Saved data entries
:::::

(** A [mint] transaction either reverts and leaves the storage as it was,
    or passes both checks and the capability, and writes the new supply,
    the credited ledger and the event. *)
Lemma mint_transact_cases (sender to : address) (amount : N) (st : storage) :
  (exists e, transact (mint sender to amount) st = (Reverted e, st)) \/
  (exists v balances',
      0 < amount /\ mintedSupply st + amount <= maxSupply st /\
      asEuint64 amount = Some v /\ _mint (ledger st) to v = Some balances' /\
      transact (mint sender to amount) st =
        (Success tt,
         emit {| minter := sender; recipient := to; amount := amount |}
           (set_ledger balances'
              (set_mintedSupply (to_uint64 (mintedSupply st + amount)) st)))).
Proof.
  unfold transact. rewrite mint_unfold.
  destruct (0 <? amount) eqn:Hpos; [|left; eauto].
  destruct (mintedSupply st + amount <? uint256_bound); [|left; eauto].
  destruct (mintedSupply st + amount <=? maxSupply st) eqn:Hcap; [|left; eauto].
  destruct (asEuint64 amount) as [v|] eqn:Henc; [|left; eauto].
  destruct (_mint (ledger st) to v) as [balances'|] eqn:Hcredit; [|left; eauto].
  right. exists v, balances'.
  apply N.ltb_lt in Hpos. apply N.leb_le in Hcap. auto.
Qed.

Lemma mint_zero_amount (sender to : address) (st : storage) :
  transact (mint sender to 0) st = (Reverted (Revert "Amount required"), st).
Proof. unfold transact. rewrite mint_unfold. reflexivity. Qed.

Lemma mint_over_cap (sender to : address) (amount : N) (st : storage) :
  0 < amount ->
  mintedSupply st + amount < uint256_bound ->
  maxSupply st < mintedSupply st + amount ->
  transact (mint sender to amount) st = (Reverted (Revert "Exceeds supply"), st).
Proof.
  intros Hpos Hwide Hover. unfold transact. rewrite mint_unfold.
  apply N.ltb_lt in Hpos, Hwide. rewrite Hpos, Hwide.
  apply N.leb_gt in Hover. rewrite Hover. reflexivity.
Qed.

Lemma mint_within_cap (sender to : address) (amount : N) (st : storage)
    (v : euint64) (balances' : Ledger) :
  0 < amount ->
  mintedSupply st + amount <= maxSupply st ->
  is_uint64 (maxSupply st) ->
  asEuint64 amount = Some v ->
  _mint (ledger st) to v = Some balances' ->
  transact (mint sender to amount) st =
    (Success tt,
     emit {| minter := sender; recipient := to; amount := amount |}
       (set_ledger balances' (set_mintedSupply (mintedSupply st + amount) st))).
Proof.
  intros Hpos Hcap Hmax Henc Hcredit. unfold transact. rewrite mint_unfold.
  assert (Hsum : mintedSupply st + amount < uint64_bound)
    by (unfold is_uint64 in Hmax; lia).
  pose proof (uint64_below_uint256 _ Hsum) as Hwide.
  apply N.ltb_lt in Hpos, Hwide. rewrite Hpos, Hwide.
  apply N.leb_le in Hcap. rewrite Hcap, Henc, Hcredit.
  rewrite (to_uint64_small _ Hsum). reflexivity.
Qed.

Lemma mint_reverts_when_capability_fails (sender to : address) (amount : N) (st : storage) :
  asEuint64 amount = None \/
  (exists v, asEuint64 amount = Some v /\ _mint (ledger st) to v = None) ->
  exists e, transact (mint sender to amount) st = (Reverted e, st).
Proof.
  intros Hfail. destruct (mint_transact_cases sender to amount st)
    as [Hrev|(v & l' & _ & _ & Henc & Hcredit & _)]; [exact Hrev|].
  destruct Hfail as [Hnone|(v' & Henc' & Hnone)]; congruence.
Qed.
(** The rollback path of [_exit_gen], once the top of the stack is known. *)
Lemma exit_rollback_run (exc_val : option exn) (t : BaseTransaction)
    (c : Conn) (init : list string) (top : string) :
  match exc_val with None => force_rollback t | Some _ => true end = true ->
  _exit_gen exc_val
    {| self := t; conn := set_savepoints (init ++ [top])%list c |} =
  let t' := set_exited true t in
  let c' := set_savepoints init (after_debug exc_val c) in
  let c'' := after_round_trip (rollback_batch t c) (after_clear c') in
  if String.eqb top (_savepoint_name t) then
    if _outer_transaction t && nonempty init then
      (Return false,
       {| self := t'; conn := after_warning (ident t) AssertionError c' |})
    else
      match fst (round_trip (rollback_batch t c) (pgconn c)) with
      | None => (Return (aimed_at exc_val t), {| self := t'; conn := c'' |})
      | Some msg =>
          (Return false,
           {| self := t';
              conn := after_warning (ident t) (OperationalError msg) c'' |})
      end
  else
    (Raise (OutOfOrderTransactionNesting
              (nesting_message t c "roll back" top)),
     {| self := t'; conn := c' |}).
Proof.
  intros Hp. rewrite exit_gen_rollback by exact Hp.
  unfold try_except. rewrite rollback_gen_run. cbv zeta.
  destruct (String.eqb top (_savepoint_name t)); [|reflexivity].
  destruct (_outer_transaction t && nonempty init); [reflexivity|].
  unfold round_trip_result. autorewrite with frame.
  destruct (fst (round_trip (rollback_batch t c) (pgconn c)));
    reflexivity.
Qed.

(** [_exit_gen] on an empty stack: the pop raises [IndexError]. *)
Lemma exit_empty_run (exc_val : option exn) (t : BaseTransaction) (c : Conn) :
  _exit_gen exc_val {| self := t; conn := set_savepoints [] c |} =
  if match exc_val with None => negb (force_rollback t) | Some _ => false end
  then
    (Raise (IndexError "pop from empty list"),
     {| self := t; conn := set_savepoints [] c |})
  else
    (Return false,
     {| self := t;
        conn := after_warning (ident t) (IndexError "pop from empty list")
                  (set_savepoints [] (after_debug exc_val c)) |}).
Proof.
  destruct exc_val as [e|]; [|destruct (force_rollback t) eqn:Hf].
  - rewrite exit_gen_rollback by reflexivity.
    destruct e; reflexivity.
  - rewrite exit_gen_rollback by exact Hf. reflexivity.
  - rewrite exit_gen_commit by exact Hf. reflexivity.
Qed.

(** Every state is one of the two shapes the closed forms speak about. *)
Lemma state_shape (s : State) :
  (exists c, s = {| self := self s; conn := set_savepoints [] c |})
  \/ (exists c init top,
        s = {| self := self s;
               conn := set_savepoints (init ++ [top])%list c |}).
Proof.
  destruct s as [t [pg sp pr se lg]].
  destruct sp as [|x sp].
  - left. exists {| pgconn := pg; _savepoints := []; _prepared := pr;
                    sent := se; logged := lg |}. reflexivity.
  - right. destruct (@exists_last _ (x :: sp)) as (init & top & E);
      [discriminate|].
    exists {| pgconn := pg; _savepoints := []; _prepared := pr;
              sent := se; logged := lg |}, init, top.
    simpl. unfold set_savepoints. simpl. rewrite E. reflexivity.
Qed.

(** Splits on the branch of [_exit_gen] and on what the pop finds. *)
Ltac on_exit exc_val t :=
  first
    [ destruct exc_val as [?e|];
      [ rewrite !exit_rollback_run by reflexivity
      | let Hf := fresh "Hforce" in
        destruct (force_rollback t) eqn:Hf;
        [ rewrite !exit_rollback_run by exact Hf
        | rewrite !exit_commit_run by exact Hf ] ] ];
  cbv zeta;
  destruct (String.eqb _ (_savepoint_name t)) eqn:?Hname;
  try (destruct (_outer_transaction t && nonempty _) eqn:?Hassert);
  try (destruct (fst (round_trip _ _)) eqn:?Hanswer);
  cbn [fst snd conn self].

:::::

▶ WHAT IS NEEDED: Each record must appear again, word for word.

▶ WORKED SOLUTION:
(** A [mint] transaction either reverts and leaves the storage as it was,
    or passes both checks and the capability, and writes the new supply,
    the credited ledger and the event. *)
Lemma mint_transact_cases (sender to : address) (amount : N) (st : storage) :
  (exists e, transact (mint sender to amount) st = (Reverted e, st)) \/
  (exists v balances',
      0 < amount /\ mintedSupply st + amount <= maxSupply st /\
      asEuint64 amount = Some v /\ _mint (ledger st) to v = Some balances' /\
      transact (mint sender to amount) st =
        (Success tt,
         emit {| minter := sender; recipient := to; amount := amount |}
           (set_ledger balances'
              (set_mintedSupply (to_uint64 (mintedSupply st + amount)) st)))).
Proof.
  unfold transact. rewrite mint_unfold.
  destruct (0 <? amount) eqn:Hpos; [|left; eauto].
  destruct (mintedSupply st + amount <? uint256_bound); [|left; eauto].
  destruct (mintedSupply st + amount <=? maxSupply st) eqn:Hcap; [|left; eauto].
  destruct (asEuint64 amount) as [v|] eqn:Henc; [|left; eauto].
  destruct (_mint (ledger st) to v) as [balances'|] eqn:Hcredit; [|left; eauto].
  right. exists v, balances'.
  apply N.ltb_lt in Hpos. apply N.leb_le in Hcap. auto.
Qed.

Lemma mint_zero_amount (sender to : address) (st : storage) :
  transact (mint sender to 0) st = (Reverted (Revert "Amount required"), st).
Proof. unfold transact. rewrite mint_unfold. reflexivity. Qed.

Lemma mint_over_cap (sender to : address) (amount : N) (st : storage) :
  0 < amount ->
  mintedSupply st + amount < uint256_bound ->
  maxSupply st < mintedSupply st + amount ->
  transact (mint sender to amount) st = (Reverted (Revert "Exceeds supply"), st).
Proof.
  intros Hpos Hwide Hover. unfold transact. rewrite mint_unfold.
  apply N.ltb_lt in Hpos, Hwide. rewrite Hpos, Hwide.
  apply N.leb_gt in Hover. rewrite Hover. reflexivity.
Qed.

Lemma mint_within_cap (sender to : address) (amount : N) (st : storage)
    (v : euint64) (balances' : Ledger) :
  0 < amount ->
  mintedSupply st + amount <= maxSupply st ->
  is_uint64 (maxSupply st) ->
  asEuint64 amount = Some v ->
  _mint (ledger st) to v = Some balances' ->
  transact (mint sender to amount) st =
    (Success tt,
     emit {| minter := sender; recipient := to; amount := amount |}
       (set_ledger balances' (set_mintedSupply (mintedSupply st + amount) st))).
Proof.
  intros Hpos Hcap Hmax Henc Hcredit. unfold transact. rewrite mint_unfold.
  assert (Hsum : mintedSupply st + amount < uint64_bound)
    by (unfold is_uint64 in Hmax; lia).
  pose proof (uint64_below_uint256 _ Hsum) as Hwide.
  apply N.ltb_lt in Hpos, Hwide. rewrite Hpos, Hwide.
  apply N.leb_le in Hcap. rewrite Hcap, Henc, Hcredit.
  rewrite (to_uint64_small _ Hsum). reflexivity.
Qed.

Lemma mint_reverts_when_capability_fails (sender to : address) (amount : N) (st : storage) :
  asEuint64 amount = None \/
  (exists v, asEuint64 amount = Some v /\ _mint (ledger st) to v = None) ->
  exists e, transact (mint sender to amount) st = (Reverted e, st).
Proof.
  intros Hfail. destruct (mint_transact_cases sender to amount st)
    as [Hrev|(v & l' & _ & _ & Henc & Hcredit & _)]; [exact Hrev|].
  destruct Hfail as [Hnone|(v' & Henc' & Hnone)]; congruence.
Qed.
(** The rollback path of [_exit_gen], once the top of the stack is known. *)
Lemma exit_rollback_run (exc_val : option exn) (t : BaseTransaction)
    (c : Conn) (init : list string) (top : string) :
  match exc_val with None => force_rollback t | Some _ => true end = true ->
  _exit_gen exc_val
    {| self := t; conn := set_savepoints (init ++ [top])%list c |} =
  let t' := set_exited true t in
  let c' := set_savepoints init (after_debug exc_val c) in
  let c'' := after_round_trip (rollback_batch t c) (after_clear c') in
  if String.eqb top (_savepoint_name t) then
    if _outer_transaction t && nonempty init then
      (Return false,
       {| self := t'; conn := after_warning (ident t) AssertionError c' |})
    else
      match fst (round_trip (rollback_batch t c) (pgconn c)) with
      | None => (Return (aimed_at exc_val t), {| self := t'; conn := c'' |})
      | Some msg =>
          (Return false,
           {| self := t';
              conn := after_warning (ident t) (OperationalError msg) c'' |})
      end
  else
    (Raise (OutOfOrderTransactionNesting
              (nesting_message t c "roll back" top)),
     {| self := t'; conn := c' |}).
Proof.
  intros Hp. rewrite exit_gen_rollback by exact Hp.
  unfold try_except. rewrite rollback_gen_run. cbv zeta.
  destruct (String.eqb top (_savepoint_name t)); [|reflexivity].
  destruct (_outer_transaction t && nonempty init); [reflexivity|].
  unfold round_trip_result. autorewrite with frame.
  destruct (fst (round_trip (rollback_batch t c) (pgconn c)));
    reflexivity.
Qed.

(** [_exit_gen] on an empty stack: the pop raises [IndexError]. *)
Lemma exit_empty_run (exc_val : option exn) (t : BaseTransaction) (c : Conn) :
  _exit_gen exc_val {| self := t; conn := set_savepoints [] c |} =
  if match exc_val with None => negb (force_rollback t) | Some _ => false end
  then
    (Raise (IndexError "pop from empty list"),
     {| self := t; conn := set_savepoints [] c |})
  else
    (Return false,
     {| self := t;
        conn := after_warning (ident t) (IndexError "pop from empty list")
                  (set_savepoints [] (after_debug exc_val c)) |}).
Proof.
  destruct exc_val as [e|]; [|destruct (force_rollback t) eqn:Hf].
  - rewrite exit_gen_rollback by reflexivity.
    destruct e; reflexivity.
  - rewrite exit_gen_rollback by exact Hf. reflexivity.
  - rewrite exit_gen_commit by exact Hf. reflexivity.
Qed.

(** Every state is one of the two shapes the closed forms speak about. *)
Lemma state_shape (s : State) :
  (exists c, s = {| self := self s; conn := set_savepoints [] c |})
  \/ (exists c init top,
        s = {| self := self s;
               conn := set_savepoints (init ++ [top])%list c |}).
Proof.
  destruct s as [t [pg sp pr se lg]].
  destruct sp as [|x sp].
  - left. exists {| pgconn := pg; _savepoints := []; _prepared := pr;
                    sent := se; logged := lg |}. reflexivity.
  - right. destruct (@exists_last _ (x :: sp)) as (init & top & E);
      [discriminate|].
    exists {| pgconn := pg; _savepoints := []; _prepared := pr;
              sent := se; logged := lg |}, init, top.
    simpl. unfold set_savepoints. simpl. rewrite E. reflexivity.
Qed.

(** Splits on the branch of [_exit_gen] and on what the pop finds. *)
Ltac on_exit exc_val t :=
  first
    [ destruct exc_val as [?e|];
      [ rewrite !exit_rollback_run by reflexivity
      | let Hf := fresh "Hforce" in
        destruct (force_rollback t) eqn:Hf;
        [ rewrite !exit_rollback_run by exact Hf
        | rewrite !exit_commit_run by exact Hf ] ] ];
  cbv zeta;
  destruct (String.eqb _ (_savepoint_name t)) eqn:?Hname;
  try (destruct (_outer_transaction t && nonempty _) eqn:?Hassert);
  try (destruct (fst (round_trip _ _)) eqn:?Hanswer);
  cbn [fst snd conn self].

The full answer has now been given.